Il y a un dépistage très général des difficultés d’existence auquel la société participe tant par ses institutions spécifiques que par les initiatives spontanées.
Il y a le dépistage du praticien généraliste et des auxiliaires médicaux et sociaux qui ont de multiples occasions d’entrer en contact avec les individus et les familles.
Les consultations médico-psychologiques et psychiatriques, les structures intersectorielles telle que le CMP ou les CATTP(s) de « Recherche et Rencontres » où l’on se rend plus facilement qu’autrefois, ont un rôle important.
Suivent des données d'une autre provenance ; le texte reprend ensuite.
(* ===== verification/Session.v ===== *)
(** * Session: imports and writes, interleaved

    A build that watches its files: between the imports that the host asks
    of the plugin, files are written.  The state is the file system together
    with the cache of the plugin, and a step is a write to a file or an
    import through the hooks (plugin.ts lines 110-166) in the file system as
    it then is.  A write moves the modification time of its file forward.

    The file proves, by induction on the steps, what the freshness test of
    line 131 can rely on: an entry is never newer than its file, and an
    entry of a [.css] file that has the modification time of its file holds
    the text the file has now.  A fresh hit on a [.css] file therefore
    returns the file as it is.  For a compiled file there is no such
    theorem: [NodeBuild.imported_file_change_unseen]. *)

From S2P Require Import Prelude JsString Posix Utils NodeFs Host Fixture Paths.
From S2P Require Import ModuleBuilder Matcher Resolver Transform Filters Cache Plugin NodeBuild.

Local Open Scope js_scope.

(** ** Definitions *)

Section session.
Context (cwd : string) (pm : string → option PicomatchOptions → string → bool).
Context (sass : FileSystem → SassCall → completion string).
Context (options : Index) (moduleDirectory : string).

#[local] Hint Extern 0 Libs => exact (build_libs cwd pm) : typeclass_instances.

(** A write at [mtime] comes after the last write to the same file. *)
Definition later_write (fs : FileSystem) (p : string) (mtime : Z) : Prop :=
  ∀ before text, fs !! locate cwd p = Some (before, text) → (before < mtime)%Z.

(** One step of a session, on the file system and the cache. *)
Inductive session_step : FileSystem * Store → FileSystem * Store → Prop :=
| session_write fs store p mtime text :
    later_write fs p mtime →
    session_step (fs, store) (write_file cwd p mtime text fs, store)
| session_import fs store args m :
    import (plugin_setup options moduleDirectory true empty_build) (node_world cwd sass fs) args
      = Some m →
    session_step (fs, store) (fs, (run m store).2).

(** The entry is of a file that is there and is not newer than the file;
    when it is as new as a [.css] file, it holds the text of the file. *)
Definition entry_current (fs : FileSystem) (entry : CachedResult) : Prop :=
  locate cwd (filename entry) = filename entry ∧
  ∃ mtime text,
    fs !! filename entry = Some (mtime, text) ∧ (mtimeMs entry ≤ mtime)%Z ∧
    (mtimeMs entry = mtime → endsWith (filename entry) ".css" = true →
     result entry = package (filename entry) (type entry) text).

(** ** Lemmas *)

Implicit Types (fs : FileSystem) (store : Store) (entry : CachedResult) (args : OnResolveArgs).

(** A load that stores nothing keeps what holds of every entry. *)
Local Ltac kept Hall := simpl; rewrite entry_at_with_group; apply Hall.

Lemma entry_current_write fs entry p mtime text :
  later_write fs p mtime → entry_current fs entry →
  entry_current (write_file cwd p mtime text fs) entry.
Proof.
  intros Hlater (Hl & m & t & Hf & Hle & Hcss). split; [done|].
  rewrite lookup_write_file. case_decide as Hp; [|by eauto].
  exists mtime, text. rewrite <-Hp in Hf. specialize (Hlater _ _ Hf).
  split_and!; [done|lia|lia].
Qed.

(** A load keeps the entries current. *)
Lemma cached_entry_current fs store resolve largs :
  (∀ file, resolve (pluginData largs) = Normal file → locate cwd file = file) →
  store_all (entry_current fs) store →
  store_all (entry_current fs)
    (run (cached (node_world cwd sass fs) (typeOf options) resolve
            (transform options moduleDirectory (node_world cwd sass fs)) largs) store).2.
Proof.
  intros Hres Hall d f entry. rewrite cached_unfold. cbv zeta.
  destruct (entry_of store largs) as [old|] eqn:Hold.
  - destruct (Hall _ _ _ Hold) as (Hl & m & t & Hf & Hle & Hcss).
    simpl. unfold stat_sync. rewrite Hl, Hf. simpl.
    destruct (Z.leb_spec m (mtimeMs old)); [kept Hall|].
    destruct (transform _ _ _ _ _) as [r|]; [|kept Hall].
    simpl. rewrite entry_at_store_entry. case_decide; [|apply Hall]. intros [= <-].
    split; [done|]. exists m, t. simpl. split_and!; [done|done|lia].
  - destruct (resolve _) as [file|] eqn:Hfile; [|kept Hall].
    destruct (transform _ _ _ _ _) as [r|] eqn:Hr; [|kept Hall].
    simpl. destruct (stat_sync cwd fs file) as [mtime|] eqn:Hstat; [|kept Hall].
    simpl. rewrite entry_at_store_entry. case_decide; [|apply Hall]. intros [= <-].
    pose proof (Hres _ eq_refl) as Hl. apply stat_sync_Normal in Hstat as [text Hf].
    rewrite Hl in Hf. split; [done|]. exists mtime, text. simpl. split_and!; [done|done|].
    intros _ Hcss. rewrite (transform_on_node _ _ _ _ _ _ _ _ _ _ Hf Hl), Hcss in Hr.
    by injection Hr as <-.
Qed.

(** A step keeps the entries current. *)
Lemma session_step_current s s' :
  session_step s s' → store_all (entry_current s.1) s.2 → store_all (entry_current s'.1) s'.2.
Proof.
  intros [fs store p mtime text Hlater|fs store args m Hm]; simpl; intros Hall.
  - intros d f entry He. by apply entry_current_write, (Hall d f).
  - destruct (import_cached _ _ _ _ _ Hm) as [resolve ->].
    pose proof (import_resolver _ _ _ _ _ _ Hm) as Hrun. unfold load_callback in Hrun.
    intros d f entry. rewrite Hrun. apply cached_entry_current; [|done].
    intros file. apply resolver_of_located.
Qed.

Lemma session_steps_current s s' :
  rtc session_step s s' → store_all (entry_current s.1) s.2 → store_all (entry_current s'.1) s'.2.
Proof. induction 1 as [|s1 s2 s3 Hstep _ IH]; [done|]. intros Hs. by eapply IH, session_step_current. Qed.

(** ** Properties *)

(** C21.  In every state that a session of writes and imports reaches from
    an empty cache, an import that finds an entry of a [.css] file as new as
    the file returns the text the file has now, packaged for the type of the
    entry, and leaves the cache as it is: the cache does not answer with the
    text of a [.css] file that was written since. *)
Theorem css_hit_current fs0 fs store args m entry mtime text :
  rtc session_step (fs0, ∅) (fs, store) →
  import (plugin_setup options moduleDirectory true empty_build) (node_world cwd sass fs) args
    = Some m →
  entry_at store (resolveDir args) (path args) = Some entry →
  endsWith (filename entry) ".css" = true →
  fs !! filename entry = Some (mtime, text) → (mtime ≤ mtimeMs entry)%Z →
  run m store = (Normal (package (filename entry) (type entry) text), store).
Proof.
  intros Hsteps Hm He Hcss Hf Hle.
  apply session_steps_current in Hsteps;
    [|intros d f e; simpl; unfold entry_at; by rewrite lookup_empty].
  destruct (Hsteps _ _ _ He) as (Hl & mtime' & text' & Hf' & Hle' & Hres). simpl in *.
  simplify_eq. rewrite <-Hres by (done || lia).
  destruct (import_cached _ _ _ _ _ Hm) as [resolve ->].
  apply (cached_fresh_run _ _ _ _ (load_args (resolve_callback args)) _ entry He).
  exists mtime. simpl. unfold stat_sync. rewrite Hl, Hf. split; [done|lia].
Qed.

End session.

(** ** Witnesses *)

(** The cache after [theme.css] was imported once. *)
Definition theme_store : Store :=
  from_option (λ m, (run m ∅).2) ∅ (project_import project_fs "./theme.css").

Lemma css_hit_current_witness :
  ∃ m, project_import project_fs "./theme.css" = Some m ∧
       run m theme_store =
       (Normal (package (H := node_libs "/w" demo_picomatch)
                  "/project/packages/ui/src/theme.css" "style" "body{color:red}"),
        theme_store).
Proof.
  eexists. split; [done|].
  apply (css_hit_current "/w" demo_picomatch (import_sass "/w") node_options
           "/project/node_modules" project_fs project_fs theme_store (ui_request "./theme.css") _
           {| filename := "/project/packages/ui/src/theme.css"; type := "style"; mtimeMs := 5;
              result := package (H := node_libs "/w" demo_picomatch)
                          "/project/packages/ui/src/theme.css" "style" "body{color:red}" |}
           5 "body{color:red}").
  - apply rtc_once.
    exact (session_import "/w" demo_picomatch (import_sass "/w") node_options
             "/project/node_modules" project_fs ∅ (ui_request "./theme.css") _ eq_refl).
  - done.
  - by vm_compute.
  - done.
  - done.
  - done.
Defined.

(** After a write to [theme.css] the entry is older than the file: the next
    import returns the text of before once more and the one after it the
    text of the file. *)
Example css_write_seen_late :
  let fs := write_file "/w" "/project/packages/ui/src/theme.css" 8 "body{color:blue}"
              project_fs in
  ∃ m, project_import fs "./theme.css" = Some m ∧
       cmap contents (run m theme_store).1 = Normal (makeModule "body{color:red}" "style") ∧
       cmap contents (run m (run m theme_store).2).1 =
         Normal (makeModule "body{color:blue}" "style").
Proof. eexists. split; [done|]. split; by vm_compute. Qed.
(* ===== verification/Common.v ===== *)
(** * Common: constants, errors and text

    [include/rlp/constants.hpp], [include/rlp/errors.hpp], [src/rlp/common.cpp]. *)
From stdpp Require Export strings.
From S2P Require Export Prelude.
Open Scope Z_scope.

(** ** constants.hpp *)
Definition kEmptyStringCode : Z := 0x80.
Definition kEmptyListCode : Z := 0xC0.
Definition kMaxShortStringLen : Z := 55.
Definition kMaxShortListLen : Z := 55.
Definition kShortStringOffset : Z := 0x80.
Definition kLongStringOffset : Z := 0xB7.
Definition kShortListOffset : Z := 0xC0.
Definition kLongListOffset : Z := 0xF7.
Definition kRlpSingleByteThreshold : Z := 0x80.
Definition kLongPrefixByteSize : Z := 1.
Definition kSingleByteStringSize : Z := 2.

(** [struct Header] (the field [list] is [is_list] here). *)
Record Header := mkHeader {
  is_list : bool;
  payload_size_bytes : Z;
  header_size_bytes : Z
}.

(** [enum class Leftover]. *)
Inductive Leftover := kProhibit | kAllow.

(** ** errors.hpp *)
Module EncodingError.
Inductive t := kPayloadTooLarge | kEmptyInput | kUnclosedList | kUnmatchedEndList.
End EncodingError.
Abbreviation EncodingError := EncodingError.t.

Module DecodingError.
Inductive t :=
| kOverflow | kLeadingZero | kInputTooShort | kInputTooLong | kNonCanonicalSize
| kUnexpectedList | kUnexpectedString | kUnexpectedLength | kUnexpectedListElements
| kInvalidVrsValue | kListLengthMismatch | kNotInList | kMalformedHeader
| kAlreadyFinalized | kNotFinalized | kInvalidChunkSize | kHeaderSizeExceeded.
End DecodingError.
Abbreviation DecodingError := DecodingError.t.

Module StreamingError.
Inductive t := kAlreadyFinalized | kNotFinalized | kInvalidChunkSize | kHeaderSizeExceeded.
End StreamingError.
Abbreviation StreamingError := StreamingError.t.

#[export] Instance EncodingError_eq_dec : EqDecision EncodingError.
Proof. solve_decision. Defined.
#[export] Instance DecodingError_eq_dec : EqDecision DecodingError.
Proof. solve_decision. Defined.
#[export] Instance StreamingError_eq_dec : EqDecision StreamingError.
Proof. solve_decision. Defined.
#[export] Instance Header_eq_dec : EqDecision Header.
Proof. solve_decision. Defined.

(** [EncodingResult<T>], [Result<T>] and [StreamingResult<T>]. *)
Abbreviation EncodingResult := (outcome EncodingError).
Abbreviation Result := (outcome DecodingError).
Abbreviation StreamingResult := (outcome StreamingError).

(** ** common.cpp *)
Definition encoding_error_to_string (err : EncodingError) : string :=
  match err with
  | EncodingError.kPayloadTooLarge => "RLP Encoding: Payload exceeds 64-bit limit"
  | EncodingError.kEmptyInput => "RLP Encoding: Empty input not allowed"
  | EncodingError.kUnclosedList => "RLP Encoding: Unclosed list"
  | EncodingError.kUnmatchedEndList => "RLP Encoding: EndList without matching BeginList"
  end%string.

(** [kUnexpectedLength] has no case and falls to [default]. *)
Definition decoding_error_to_string (err : DecodingError) : string :=
  match err with
  | DecodingError.kOverflow => "RLP Overflow"
  | DecodingError.kLeadingZero => "RLP Leading Zero"
  | DecodingError.kInputTooShort => "RLP Input Too Short"
  | DecodingError.kInputTooLong => "RLP Input Too Long"
  | DecodingError.kNonCanonicalSize => "RLP Non-Canonical Size"
  | DecodingError.kUnexpectedList => "RLP Unexpected List"
  | DecodingError.kUnexpectedString => "RLP Unexpected String"
  | DecodingError.kUnexpectedListElements => "RLP Unexpected List Elements"
  | DecodingError.kInvalidVrsValue => "RLP Invalid VRS Value"
  | DecodingError.kListLengthMismatch => "RLP List Length Mismatch"
  | DecodingError.kNotInList => "RLP Operation requires being in a list context"
  | DecodingError.kMalformedHeader => "RLP Malformed Header"
  | DecodingError.kAlreadyFinalized => "RLP Already Finalized"
  | DecodingError.kNotFinalized => "RLP Not Finalized"
  | DecodingError.kInvalidChunkSize => "RLP Invalid Chunk Size"
  | DecodingError.kHeaderSizeExceeded => "RLP Header Size Exceeded"
  | _ => "RLP Unknown Error"
  end%string.

Definition streaming_error_to_string (err : StreamingError) : string :=
  match err with
  | StreamingError.kAlreadyFinalized => "RLP Streaming: Already finalized"
  | StreamingError.kNotFinalized => "RLP Streaming: Not finalized"
  | StreamingError.kInvalidChunkSize => "RLP Streaming: Invalid chunk size"
  | StreamingError.kHeaderSizeExceeded => "RLP Streaming: Header size exceeded"
  end%string.

(** The digit [std::hex] prints for a nibble. *)
Definition hex_digit (d : Z) : Ascii.ascii :=
  Ascii.ascii_of_N (Z.to_N (if d <? 10 then 48 + d else 87 + d)).

(** [hexToString]: each octet printed with [std::hex], [std::setw(2)] and [std::setfill('0')]. *)
Fixpoint hexToString (bv : bytes) : string :=
  match bv with
  | [] => EmptyString
  | b :: bv => String (hex_digit (b / 16)) (String (hex_digit (b mod 16)) (hexToString bv))
  end.

(** The octets of a string literal. *)
Definition text (s : string) : bytes :=
  map (fun c => Z.of_N (Ascii.N_of_ascii c)) (String.list_ascii_of_string s).
(* ===== verification/RlpEncoder.v ===== *)
(** * RlpEncoder: building an encoding in place

    [include/rlp/rlp_encoder.hpp], [src/rlp/rlp_encoder.cpp], the encoding half of
    [include/rlp/rlp_ethereum.hpp]. An encoder is a buffer and a stack of the positions where
    the open lists start; closing a list inserts its header at its start. A method is a
    function on the encoder that also returns a result. *)
From S2P Require Export RlpSpec.

(** ** State *)

(** [class RlpEncoder]; [list_start_positions_] with its back first. *)
Record RlpEncoder := mkEncoder {
  buffer_ : bytes;
  list_start_positions_ : list Z
}.

(** [RlpEncoder() = default]. *)
Definition new_encoder : RlpEncoder := {| buffer_ := []; list_start_positions_ := [] |}.

Abbreviation EncM A := (M RlpEncoder EncodingError A).

Definition modify_buffer (f : bytes -> bytes) : EncM unit := fun st =>
  (Ok tt, {| buffer_ := f (buffer_ st); list_start_positions_ := list_start_positions_ st |}).

(** [buffer_.push_back(b)], [buffer_.append(bs)]. *)
Definition push_back (b : Z) : EncM unit := modify_buffer (fun buf => buf ++ [b]).
Definition append (bs : bytes) : EncM unit := modify_buffer (fun buf => buf ++ bs).

(** ** Operations *)

(** [encode_header_bytes]. A [size_t] is 64 bits wide, so [static_cast<uint64_t>] keeps it. *)
Definition encode_header_bytes (list : bool) (payload_size : Z) : EncodingResult bytes :=
  let short_offset := if list then kShortListOffset else kShortStringOffset in
  let long_offset := if list then kLongListOffset else kLongStringOffset in
  if payload_size <=? kMaxShortStringLen then Ok [u8 (short_offset + payload_size)]
  else
    let len_be := to_big_compact payload_size in
    if 8 <? len len_be then Err EncodingError.kPayloadTooLarge
    else Ok (u8 (long_offset + len len_be) :: len_be).

(** [add(ByteView)]. *)
Definition add_bytes (bs : bytes) : EncM unit :=
  if (len bs =? 1) && (byte_at bs 0 <? kRlpSingleByteThreshold)
  then push_back (byte_at bs 0)
  else header ← lift (encode_header_bytes false (len bs)); append (header ++ bs).

(** [AddRaw]. *)
Definition AddRaw (bs : bytes) : EncM unit :=
  if empty bs then throw EncodingError.kEmptyInput else append bs.

(** [add(const intx::uint256&)]. *)
Definition add_uint256 (n : Z) : EncM unit :=
  if n =? 0 then push_back kEmptyStringCode
  else if n <? kRlpSingleByteThreshold then push_back (u8 n)
  else
    let be := to_big_compact n in
    header ← lift (encode_header_bytes false (len be)); append (header ++ be).

(** [add(bool)]: the template for unsigned types excludes [bool], so the call converts to
    [uint256]. *)
Definition add_bool (b : bool) : EncM unit := add_uint256 (if b then 1 else 0).

(** The loop-free digit pushes of [add_integral]: [if (val >> s) buf[len++] = val >> s] for
    each [s] of [shifts], then [buf[len++] = val & 0xFF]. *)
Definition significant_bytes (shifts : list Z) (val : Z) : bytes :=
  concat (map (fun s => if Z.shiftr val s =? 0 then [] else [u8 (Z.shiftr val s)]) shifts)
  ++ [Z.land val 0xFF].

(** [add_integral<T>] for [sizeof(T) = w]. *)
Definition add_integral (w : Z) (n : Z) : EncM unit :=
  if n =? 0 then push_back kEmptyStringCode
  else if n <? kRlpSingleByteThreshold then push_back (u8 n)
  else if w =? 1 then
    push_back (u8 (kShortStringOffset + kLongPrefixByteSize)) ;; push_back n
  else
    let buf := significant_bytes
      (if w =? 2 then [8] else if w =? 4 then [24; 16; 8]
       else [56; 48; 40; 32; 24; 16; 8]) n in
    push_back (u8 (kShortStringOffset + len buf)) ;; append buf.

Definition BeginList : EncM unit := fun st =>
  (Ok tt, {| buffer_ := buffer_ st;
             list_start_positions_ := len (buffer_ st) :: list_start_positions_ st |}).

(** [back] and [pop_back] of the positions. *)
Definition pop_start : EncM Z := fun st =>
  match list_start_positions_ st with
  | [] => (Err EncodingError.kUnmatchedEndList, st)
  | p :: ps => (Ok p, {| buffer_ := buffer_ st; list_start_positions_ := ps |})
  end.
Les centres d’écoute téléphonique anonyme, tel que SOS Amitié, Suicide Ecoute, rendent possible à certain un dialogue qu’un face à face classique gênerait trop (voir annexes « liste des centres d’aide morale et sociale »). Des organismes d’accueil des isolés tels qu’en province les centres sociaux de « Recherche et Rencontre » l’accueil de la « Porte Ouverte » peuvent également jouer un rôle important. (Voir annexe).Mais il est évident que d’autres personnes non spécialisées sont appelées de par leurs fonctions à rencontrer un candidat au suicide. Et, entre autres, les responsables de milieux de jeunes, les assistants sociaux, les enseignants, les conseillers conjugaux, les orienteurs professionnels, les magistrats, commissaires et officiers de police, les ministres des cultes.
Le suicidant se laisse deviner pour peu qu’on soit averti et disponible.